I think I’ve mentioned my fondness for Librivox‘s audio books, both because they’re made in the open-source spirit and because they’re introducing me to a lot of unfamiliar books. Lately I’ve been branching out from their ghost story collections and P. G. Wodehouse novels into science fiction section.

My latest train-listening download was Omnilingual, a 1950s novella by H. Beam Piper about archaeologists investigating a long-dead civilization on Mars. Martha Dane, the heroine, wants to decode the completely alien Martian language; her efforts finally pay off when the team finds what proves to be a Martian university, with a huge library of books. Even more useful is a Martian version of the periodic table, which supplies the beginnings of a solution to the language puzzle.

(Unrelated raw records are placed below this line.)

(** X10. A task on the stub stream (made after a failed registration) sends
    nothing to the scheduler in any run, and stays on the stub stream. *)
Theorem X10_stub_stream_task_never_sends (ops : list Op) (pt : peerTask) :
  peerPacketStream pt = dummyPeerPacketStream ->
  peerPacketStream (run ops pt) = dummyPeerPacketStream
  /\ count isSend (trace (run ops pt)) = count isSend (trace pt).
Proof. intros. by apply steps_dummy_silent; [apply steps_run|]. Qed.

(** ** Reports between the read and the send *)










(** ** The final progress *)

Lemma terminal_frame pt pt' :
  once pt' = once pt -> trace pt' = trace pt -> terminal pt -> terminal pt'.
Proof. unfold terminal. intros -> ->. auto. Qed.

Lemma terminal_log e pt :
  isTerminalProgress e = false -> terminal pt -> terminal (log e pt).
Proof.
  unfold terminal. simpl. intros He [Hc Hp]. rewrite He. split; [done|].
  intros p [<-|Hin]%elem_of_cons Hd Hs.
  - simpl in He. congruence.
  - apply list_elem_of_further. eauto.
Qed.

Lemma inBody_frame pt pt' :
  once pt' = once pt -> trace pt' = trace pt -> inBody pt -> inBody pt'.
Proof. unfold inBody. intros -> ->. auto. Qed.

Lemma inBody_log e pt :
  isTerminalProgress e = false -> inBody pt -> inBody (log e pt).
Proof.
  unfold inBody. simpl. intros He (Ho & Hc & Hp). rewrite He.
  split; [done|]. split; [done|].
  intros p [<-|Hin]%elem_of_cons Hd Hs.
  - simpl in He. congruence.
  - apply list_elem_of_further. eauto.
Qed.

Lemma inBody_enter pt :
  once pt = false -> terminal pt -> inBody (set_once true pt).
Proof.
  unfold terminal, inBody. simpl. intros -> [Hc Hp].
  split; [done|]. split; [lia|done].
Qed.

Ltac terminal_peel :=
  first [ apply terminal_log; [reflexivity|]
        | frame_with terminal_frame ].

Ltac inBody_peel :=
  first [ apply inBody_log; [reflexivity|]
        | frame_with inBody_frame ].

Lemma terminal_Send pr pt : terminal pt -> terminal (Send pr pt).
Proof. unfold Send. intros. repeat case_match; repeat terminal_peel; done. Qed.

Lemma inBody_Send pr pt : inBody pt -> inBody (Send pr pt).
Proof. unfold Send. intros. repeat case_match; repeat inBody_peel; done. Qed.

Lemma terminal_close_done pt : terminal pt -> terminal (close_done pt).
Proof.
  unfold close_done. intros. repeat case_match; repeat terminal_peel; done.
Qed.

Lemma terminal_DoneCallback pt : terminal pt -> terminal (DoneCallback pt).
Proof.
  unfold DoneCallback. cbv zeta. intros.
  repeat case_match; repeat terminal_peel; done.
Qed.

Lemma terminal_leave pt : inBody pt -> terminal pt.
Proof. unfold terminal, inBody. intros (-> & -> & Hp). split; [lia|done]. Qed.

Lemma terminal_sendFinalProgress env pg pt :
  (ProgressState.Success (FilePeerTaskProgress.State pg) = true ->
   EvFinishBody ∈ trace pt) ->
  inBody pt -> terminal (sendFinalProgress env pg pt).
Proof.
  intros Hpg Hin. unfold sendFinalProgress. cbv zeta.
  destruct (finalProgressSent env); [|by apply terminal_leave].
  assert (terminal (log (EvProgress pg) pt)) as Hlog.
  { destruct Hin as (Ho & Hc & Hp). unfold terminal. simpl.
    rewrite Ho, Hc. split; [case_match; lia|].
    intros p [Heq|Hin]%elem_of_cons Hd Hs; apply list_elem_of_further.
    - simplify_eq. auto.
    - eauto. }
  destruct (finalProgressAcked env); [|done].
  by apply terminal_DoneCallback.
Qed.

Lemma terminal_finish env pt : terminal pt -> terminal (snd (finish env pt)).
Proof.
  intros H. unfold finish. destruct (once pt) eqn:Honce; [done|].
  cbv beta iota zeta. cbn [snd].
  apply terminal_close_done, terminal_sendFinalProgress.
  - intros _. apply list_elem_of_further.
    unfold Send. case_match.
    + apply list_elem_of_further, list_elem_of_here.
    + apply list_elem_of_here.
  - repeat first [apply inBody_Send | inBody_peel].
    by apply inBody_enter.
Qed.

Lemma terminal_cleanUnfinished env pt :
  terminal pt -> terminal (cleanUnfinished env pt).
Proof.
  intros H. unfold cleanUnfinished. destruct (once pt) eqn:Honce.
  { by terminal_peel. }
  cbv beta iota zeta.
  terminal_peel. apply terminal_close_done. terminal_peel.
  apply terminal_sendFinalProgress.
  - intros Hs. discriminate Hs.
  - repeat first [apply inBody_Send | inBody_peel].
    by apply inBody_enter.
Qed.


Lemma terminal_failedPieceCh_send num pt :
  terminal pt -> terminal (failedPieceCh_send num pt).
Proof.
  unfold failedPieceCh_send. intros. repeat case_match; repeat terminal_peel; done.
Qed.

Lemma terminal_isExitPeerPacketCode pp pt :
  terminal pt -> terminal (snd (isExitPeerPacketCode pp pt)).
Proof.
  unfold isExitPeerPacketCode. cbv zeta. intros.
  repeat case_match; cbn [snd]; repeat terminal_peel; done.
Qed.

Lemma terminal_ReportPieceResult env r pt :
  terminal pt -> terminal (snd (ReportPieceResult env r pt)).
Proof.
  intros H. unfold ReportPieceResult. cbv zeta.
  destruct (negb (PieceResult.Success (pieceResult r))).
  { cbn [snd]. by apply terminal_failedPieceCh_send, terminal_Send. }
  destruct (Bitmap.IsSet _ _); [done|].
  destruct (progress env);
    try match goal with
        | |- context [isCompleted ?x] => destruct (isCompleted x)
        end; cbn [negb snd];
    repeat first [ assumption | apply terminal_finish | apply terminal_Send
                 | terminal_peel ].
Qed.

Lemma terminal_SetContentLength env i pt :
  terminal pt -> terminal (snd (SetContentLength env i pt)).
Proof.
  intros H. unfold SetContentLength. cbv zeta.
  match goal with
  | |- context [isCompleted ?x] => destruct (isCompleted x)
  end; cbn [negb snd];
    repeat first [assumption | apply terminal_finish | terminal_peel].
Qed.

Lemma terminal_call c pt : terminal pt -> terminal (call c pt).
Proof.
  destruct c; cbn [call]; intros.
  - by apply terminal_ReportPieceResult.
  - by apply terminal_SetContentLength.
  - unfold AddTraffic. by terminal_peel.
Qed.

Lemma terminal_calls cs pt : terminal pt -> terminal (calls cs pt).
Proof.
  revert pt. induction cs as [|c cs IH]; intros pt H; [done|].
  cbn [calls fold_left]. apply IH. by apply terminal_call.
Qed.

Lemma terminal_backSource env ds pt :
  terminal pt -> terminal (backSource env ds pt).
Proof.
  unfold backSource. cbv zeta. intros.
  destruct (sourceErr ds);
    repeat first [ assumption | apply terminal_cleanUnfinished
                 | apply terminal_finish | apply terminal_calls
                 | terminal_peel ].
Qed.

Lemma terminal_onContextDone pt : terminal pt -> terminal (onContextDone pt).
Proof.
  unfold onContextDone. intros. repeat case_match; repeat terminal_peel; done.
Qed.

Lemma terminal_dispatchPieceRequest pieceInfos sels pt :
  terminal pt -> terminal (dispatchPieceRequest pieceInfos sels pt).
Proof.
  revert sels pt. induction pieceInfos as [|piece rest IH]; intros sels pt H;
    [done|].
  cbn [dispatchPieceRequest]. cbv zeta. apply IH.
  destruct (head sels) as [[]|]; destruct (negb _);
    repeat first [assumption | apply terminal_onContextDone | terminal_peel].
Qed.

Lemma terminal_spawn ids pt :
  terminal pt ->
  terminal (set_trace (reverse (EvSpawnWorker <$> ids) ++ trace pt) pt).
Proof.
  unfold terminal. simpl. intros [Hc Hp].
  rewrite count_app, count_spawn by done. split; [done|].
  intros p [Hin|Hin]%elem_of_app Hd Hs.
  - apply elem_of_reverse, list_elem_of_fmap in Hin as (id & Hid & _).
    discriminate Hid.
  - apply elem_of_app. right. eauto.
Qed.

Lemma terminal_init piecePacket initErr pt :
  terminal pt -> terminal (snd (init piecePacket initErr pt)).
Proof.
  unfold init. cbv zeta. intros.
  repeat case_match; cbn [snd];
    repeat first [assumption | apply terminal_spawn | terminal_peel].
Qed.

Lemma terminal_exec op pt : terminal pt -> terminal (exec op pt).
Proof.
  intros H.
  destruct op; cbn [exec];
    unfold Start, cancel, after, from_option,
      receivePeerPacket_body,
      pullSinglePiece, waitFirstPeerPacket,
      pullPiecesFromPeers_select, preparePieceTasks_head, getPieceTasks_empty,
      preparePieceTasksByPeer_fail, waitAvailablePeerPacket,
      updateTotalPiece, waitFailedPiece, pullPiecesFromPeers_deferred,
      downloadPieceWorker_body;
    repeat first [case_match | progress simplify_eq | progress simpl in *];
    repeat first
      [ assumption
      | apply terminal_DoneCallback
      | apply terminal_call
      | apply terminal_finish
      | apply terminal_cleanUnfinished
      | apply terminal_backSource
      | apply terminal_calls
      | apply terminal_init
      | apply terminal_ReportPieceResult
      | apply terminal_failedPieceCh_send
      | match goal with
        | H : isExitPeerPacketCode ?pp ?p = (_, ?p0) |- terminal ?p0 =>
            replace p0 with (snd (isExitPeerPacketCode pp p))
              by (rewrite H; reflexivity);
            apply terminal_isExitPeerPacketCode
        end
      | apply terminal_dispatchPieceRequest
      | apply terminal_onContextDone
      | apply terminal_Send
      | terminal_peel ].
Qed.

There’s a nice post on the linguistics of it at Tenser, said the Tensor.* The language question is a key part of the book, but part of what intrigued me was the question of print culture. The first chapter has Martha poring over a Martian periodical (complete with volume and issue number, and table of contents). The Martians in this book are basically humanoid, and the archaeologists recognize what various buildings and artifacts are for with ease, because they’re so much like the earth equivalents. It turns out that the Martians not only had scholarly journals, they also had books in codex format, and libraries with stacks and reading rooms and reference desks and even dumbwaiters for transporting books between different floors.**

I can’t decide whether to be tickled by the idea of aliens developing a print culture in exactly the same ways western European culture did (with silicon-based paper the one exception), or consider it a too-easy solution to the characters’ chief problem, i.e. reconstructing the civilization with no live Martians to explain anything. For most of the first couple of chapters I was hoping there’d be a plot twist where all of the archaeologists’ assumptions turned out to be wrong.

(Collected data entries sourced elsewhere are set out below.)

(** * NesaVent backend: registration, payment, ticket and check-in lifecycle

    A shallow embedding of the registration lifecycle of the NesaVent
    event-ticketing backend and of the ticket inventory it mutates:

    - [models/Event.ts]            ticket tiers and the event pre-save hook,
    - [models/Registration.ts]     registrations and their pre-save hooks,
    - [services/event.service.ts]  [updateTicketAvailability],
    - [services/registration.service.ts]
                                   [createRegistration], [generateTicket],
                                   [cancelRegistration], [checkInRegistration],
                                   [validateQRCode],
    - [services/payment.service.ts] [createPayment],
                                   [handlePaymentNotification] and its handlers,
    - [services/checkin.service.ts] [processCheckIn], [bulkCheckIn],
    - [jobs/payment.job.ts]        [expirePaymentsJob],
    - [utils/crypto.ts], [utils/qrcode.ts]  the QR credential codec.

    Modelling conventions.

    - The document store is an explicit [Store]; every service method is a
      function from the store to a result and the store it leaves behind.
      A thrown [Error] is [Err message]; the store written before the throw
      is kept, as nothing in the source rolls a write back.
    - A document loaded from the store is a value (a copy); [save] writes it
      back under its [_id].  The pre-save hooks of the schemas run inside the
      save functions.
    - JavaScript numbers that hold counters, prices and millisecond
      timestamps are [Z]; ObjectIds are [nat].
    - Everything the process obtains from outside (the clock, nanoid, the
      payment provider, Cloudinary, the mailer) is read from an [Env] value
      handed to the call.  The cipher, the JSON codec of the QR payload and
      SHA-512 are the members of the class [Primitives].
    - Mongoose validates a document against its schema before the
      pre-save hooks run.  For a new document this is part of
      [Registration_create].  A stored document passed the validators when
      it was written: the stores of the statements stand for such documents,
      and the saves of a loaded document are modelled for the values the
      schema accepts (a negative tier counter or amount handed to a call is
      outside the embedding).  Unique indexes belong to the database and
      are not modelled.
    - A QR payload is taken at the type of [interface QRCodeData], with a
      numeric timestamp; JSON texts of another shape are outside the
      embedding. *)

From Stdlib Require Import ZArith List String Bool Lia Arith DecimalString.
From Stdlib Require PrimFloat FloatOps SpecFloat Uint63.
From Stdlib Require DecimalZ DecimalPos.
Import ListNotations.
Local Open Scope string_scope.
Local Open Scope Z_scope.

Set Implicit Arguments.

(* ================================================================= *)
(** ** Results and the store monad *)

Inductive Result (A : Type) : Type :=
| Ok (a : A)
| Err (message : string).
Arguments Ok {A} a.
Arguments Err {A} message.

(* ================================================================= *)
(** ** Data model: [models/Event.ts] *)

Inductive EventStatus : Type :=
| ev_draft | ev_pending_approval | ev_approved | ev_rejected
| ev_published | ev_ongoing | ev_completed | ev_cancelled.
Lemma unknown_tool_aborts_turn_witness :
  toolTurn Fixtures.batchLib Fixtures.echoProvider Fixtures.acme "go" Fixtures.abcTools
    (applyOptions []) MoreFixtures.unknownChoice []
  = (Return (Err ("tool not found: " +:+ FunctionName MoreFixtures.unknownCall)), []).
Proof.
  apply (unknown_tool_aborts_turn Fixtures.batchLib Fixtures.echoProvider Fixtures.acme "go"
           Fixtures.abcTools (applyOptions []) MoreFixtures.unknownChoice [] []
           MoreFixtures.unknownCall []).
  - reflexivity.
  - constructor.
  - discriminate.
  - reflexivity.
Defined.

Lemma malformed_tool_use_panics_witness :
  processToolCalls MoreFixtures.emptyUseLib Fixtures.abcTools Fixtures.acme
    [Fixtures.batchCall] [] [] = Panic.
Proof.
  apply (malformed_tool_use_panics MoreFixtures.emptyUseLib Fixtures.abcTools Fixtures.acme
           Fixtures.batchCall [] [∅] ∅ [] []).
  - reflexivity.
  - reflexivity.
  - constructor.
  - left. intros name H. vm_compute in H. discriminate H.
Defined.

End ToolLoopShape.

Section AgentPaths.
Import Interfaces Tools ExecutionPlans LLMOptions Agents AgentSpec.
Context {MS : Type}.

(** The rule of sequencing: an error of the first step is the outcome; a
    result is handed on, and the events add up. *)
Lemma bind_post {A B} (m : M MS A) (k : A -> M MS B) (st : AgentState MS)
    (Qm : A -> AgentState MS -> list Event -> Prop)
    (Q : Res B -> AgentState MS -> list Event -> Prop) :
  post (fun r st1 log1 =>
          match r with Ok x => Qm x st1 log1 | Err e => Q (Err e) st1 log1 end) (m st) ->
  (forall x st1 log1, Qm x st1 log1 ->
     post (fun r st2 log2 => Q r st2 (log1 ++ log2)) (k x st1)) ->
  post Q (bind m k st).
Proof.
  unfold post, bind. intros Hm Hk. destruct (m st) as [[[x|e] st1] log1]; simpl in *; [|exact Hm].
  specialize (Hk x st1 log1 Hm). destruct (k x st1) as [[r st2] log2]. exact Hk.
Qed.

But in the end, I rather enjoyed it. And I think it’s interesting in itself that the whole apparatus of both a print culture and a university system — both of which could, after all, have developed in many different ways, or not at all — was so transparent to Piper that when he thought about his Martians leaving behind a written record, libraries full of books and periodicals seemed like the most logical and likely outcome.

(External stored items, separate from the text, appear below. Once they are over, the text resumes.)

Lemma cell_at_tidy (raw : DataFrame) (n : string) (row : list cell) :
  cell_at (columns (tidy raw)) n
          (loc_mask (map negb (duplicated (labels raw))) row)
  = raw_cell raw n row.
Proof. rewrite columns_tidy. apply cell_at_dedup. Qed.

(** A label found by the fallback search is none of the fixed names. *)
Lemma match_not_fixed (m : string) :
  PyStr.contains "Unemployment Rate" m = true ->
  m <> "Date" /\ m <> "Region".
Proof.
  intros H. split; intros ->; vm_compute in H; discriminate.
Qed.

Lemma target_not_fixed : target <> "Date" /\ target <> "Region".
Proof. split; discriminate. Qed.

(** What lines 24-29 return when they return. *)
Lemma stable_rate_name_Ok (df df1 : DataFrame) :
  stable_rate_name df = Ok df1 ->
  rows df1 = rows df
  /\ ((PyStr.mem target (columns df) = true
       /\ rate_label (columns df) = Some target
       /\ columns df1 = columns df)
      \/ (PyStr.mem target (columns df) = false
          /\ exists m ms,
               matches (columns df) = m :: ms
               /\ rate_label (columns df) = Some m
               /\ columns df1 = rename_labels m target (columns df))).
Proof.
  unfold stable_rate_name, rate_label.
  destruct (PyStr.mem target (columns df)) eqn:Hm; simpl.
  - intros H. injection H as <-. split; [reflexivity|]. left. auto.
  - destruct (matches (columns df)) as [|m ms] eqn:Em; [discriminate|].
    intros H. injection H as <-. split; [reflexivity|]. right.
    split; [reflexivity|]. exists m, ms. auto.
Qed.

Lemma not_In_rename (old new : string) (cols : list string) :
  old <> new -> ~ In old (rename_labels old new cols).
Proof.
  intros Hne Hin. unfold rename_labels in Hin. apply in_map_iff in Hin.
  destruct Hin as [c [E _]].
  destruct (String.eqb_spec c old); congruence.
Qed.

Lemma In_rename_new (old new : string) (cols : list string) :
  In old cols -> In new (rename_labels old new cols).
Proof.
  intros H. unfold rename_labels. apply in_map_iff. exists old.
  now rewrite String.eqb_refl.
Qed.

Lemma matches_In (cols : list string) (m : string) (ms : list string) :
  matches cols = m :: ms ->
  In m cols /\ PyStr.contains "Unemployment Rate" m = true.
Proof.
  intros H. apply filter_In. unfold matches in H. rewrite H. now left.
Qed.

(** The cells of the frame lines 24-29 return, in terms of the input. *)
Lemma cell_at_stable (raw df1 : DataFrame) :
  stable_rate_name (tidy raw) = Ok df1 ->
  exists m,
    rate_label (columns (tidy raw)) = Some m
    /\ In target (columns df1)
    /\ (forall n, In n (columns df1) <-> n = target \/ (n <> m /\ In n (labels raw)))
    /\ forall row,
         let r1 := loc_mask (map negb (duplicated (labels raw))) row in
         cell_at (columns df1) target r1 = raw_cell raw m row
         /\ forall n, In n (columns df1) -> n <> target ->
                      cell_at (columns df1) n r1 = raw_cell raw n row.
Proof.
  intros H. apply stable_rate_name_Ok in H.
  destruct H as [_ [[Hm [Hl Hc]]|[Hm [m [ms [Em [Hl Hc]]]]]]].
  - exists target. rewrite Hc. apply mem_In in Hm.
    split; [assumption|]. split; [assumption|]. split.
    + intros n. rewrite In_columns_tidy. split.
      * intros Hn. destruct (string_dec n target); auto.
      * intros [->|[_ Hn]]; [now apply In_columns_tidy | assumption].
    + intros row r1. subst r1. split; intros; apply cell_at_tidy.
  - exists m. apply mem_false in Hm. apply matches_In in Em.
    destruct Em as [Hin Hcont].
    assert (Hne : m <> target) by (intros ->; contradiction).
    rewrite Hc. split; [assumption|].
    split; [now apply In_rename_new|]. split.
    + intros n. unfold rename_labels. rewrite in_map_iff. split.
      * intros [c [E Hc']]. destruct (String.eqb c m) eqn:Hcm.
        -- left. congruence.
        -- right. subst n. apply String.eqb_neq in Hcm.
           split; [assumption|]. now apply In_columns_tidy.
      * intros [->|[Hn Hl']].
        -- exists m. now rewrite String.eqb_refl.
        -- exists n. apply In_columns_tidy in Hl'. split; [|assumption].
           destruct (String.eqb_spec n m); congruence.
    + intros row r1. subst r1. split.
      * rewrite cell_at_rename by assumption. rewrite String.eqb_refl.
        apply cell_at_tidy.
      * intros n Hn Hnt. rewrite cell_at_rename by assumption.
        destruct (String.eqb_spec n target); [congruence|].
        destruct (String.eqb_spec n m) as [->|_].
        -- exfalso. now apply (not_In_rename m target (columns (tidy raw))).
        -- apply cell_at_tidy.
Qed.

Section LoaderProps.

Variable env : pandas.
Variable parse_float : string -> option Q.

(** The loader returns a table exactly when the header has what lines
    24-35 look up, and then the table is this one. *)
Lemma load_data_inv (raw out : DataFrame) :
  load_data env parse_float raw = Ok out ->
  exists df1,
    stable_rate_name (tidy raw) = Ok df1
    /\ PyStr.mem "Date" (columns df1) = true
    /\ PyStr.mem "Region" (columns df1) = true
    /\ PyStr.mem target (columns df1) = true
    /\ out = map_column (to_numeric parse_float) target
               (mask_rows (complete (columns df1) ["Region"; "Date"])
                          (map_column (to_datetime env) "Date" df1)).
Proof.
  unfold load_data. cbv zeta. cbn [columns set_columns].
  fold (labels raw). fold (tidy raw).
  destruct (stable_rate_name (tidy raw)) as [df1|e] eqn:E1;
    cbn [bind]; [|discriminate].
  unfold getitem at 1.
  destruct (PyStr.mem "Date" (columns df1)) eqn:HD; cbn [bind]; [|discriminate].
  rewrite (setitem_map (to_datetime env) "Date" df1 HD).
  destruct (dropna ["Region"; "Date"] (map_column (to_datetime env) "Date" df1))
    as [df3|e] eqn:E3; cbn [bind]; [|discriminate].
  apply dropna_Ok in E3. destruct E3 as [HF ->].
  rewrite columns_map_column in *.
  unfold getitem. cbn [columns mask_rows].
  rewrite columns_map_column.
  destruct (PyStr.mem target (columns df1)) eqn:HT; cbn [bind]; [|discriminate].
  intros H. injection H as <-. exists df1.
  split; [reflexivity|]. split; [assumption|].
  split; [now apply Forall_inv in HF|]. split; [assumption|].
  unfold reset_index.
  apply (setitem_map (to_numeric parse_float) target).
  cbn [columns mask_rows]. now rewrite columns_map_column.
Qed.

Lemma load_data_complete (raw df1 : DataFrame) :
  stable_rate_name (tidy raw) = Ok df1 ->
  PyStr.mem "Date" (columns df1) = true ->
  PyStr.mem "Region" (columns df1) = true ->
  load_data env parse_float raw
  = Ok (map_column (to_numeric parse_float) target
          (mask_rows (complete (columns df1) ["Region"; "Date"])
                     (map_column (to_datetime env) "Date" df1))).
Proof.
  intros E1 HD HR.
  destruct (cell_at_stable raw df1 E1) as [m [_ [HT _]]].
  apply mem_In in HT.
  unfold load_data. cbv zeta. cbn [columns set_columns].
  fold (labels raw). fold (tidy raw).
  rewrite E1. cbn [bind]. unfold getitem at 1. rewrite HD. cbn [bind].
  rewrite (setitem_map (to_datetime env) "Date" df1 HD).
  rewrite dropna_present.
  2:{ rewrite columns_map_column. repeat constructor; assumption. }
  cbn [bind]. unfold getitem. cbn [columns mask_rows].
  rewrite !columns_map_column. rewrite HT. cbn [bind].
  unfold reset_index. f_equal.
  apply (setitem_map (to_numeric parse_float) target).
  cbn [columns mask_rows]. now rewrite columns_map_column.
Qed.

I’d still like to see a science fiction novel about aliens with a completely different way of preserving the written record, or without a written record at all. Those of you who read more SF than I do, do you have any recommendations?

* Who also has a great post about that episode of Star Trek: The Next Generation with the aliens who communicate only in literary and mythological allusions.

** I found the detail of the dumbwaiter unaccountably charming. It seems so retro now, in the way so many technologies once considered cutting-edge tend to do. Although I have seen a book dumbwaiter in a very new special collections library, so they’re not completely obsolete. (Actually, if I ever design and build my own house, I think it would be fun to have a dumbwaiter of my very own.)

2 Responses to “Print culture on Mars”

  1. Kevin says:

    Cool post! Never thought of Martian print culture before. I’d like to check out these books.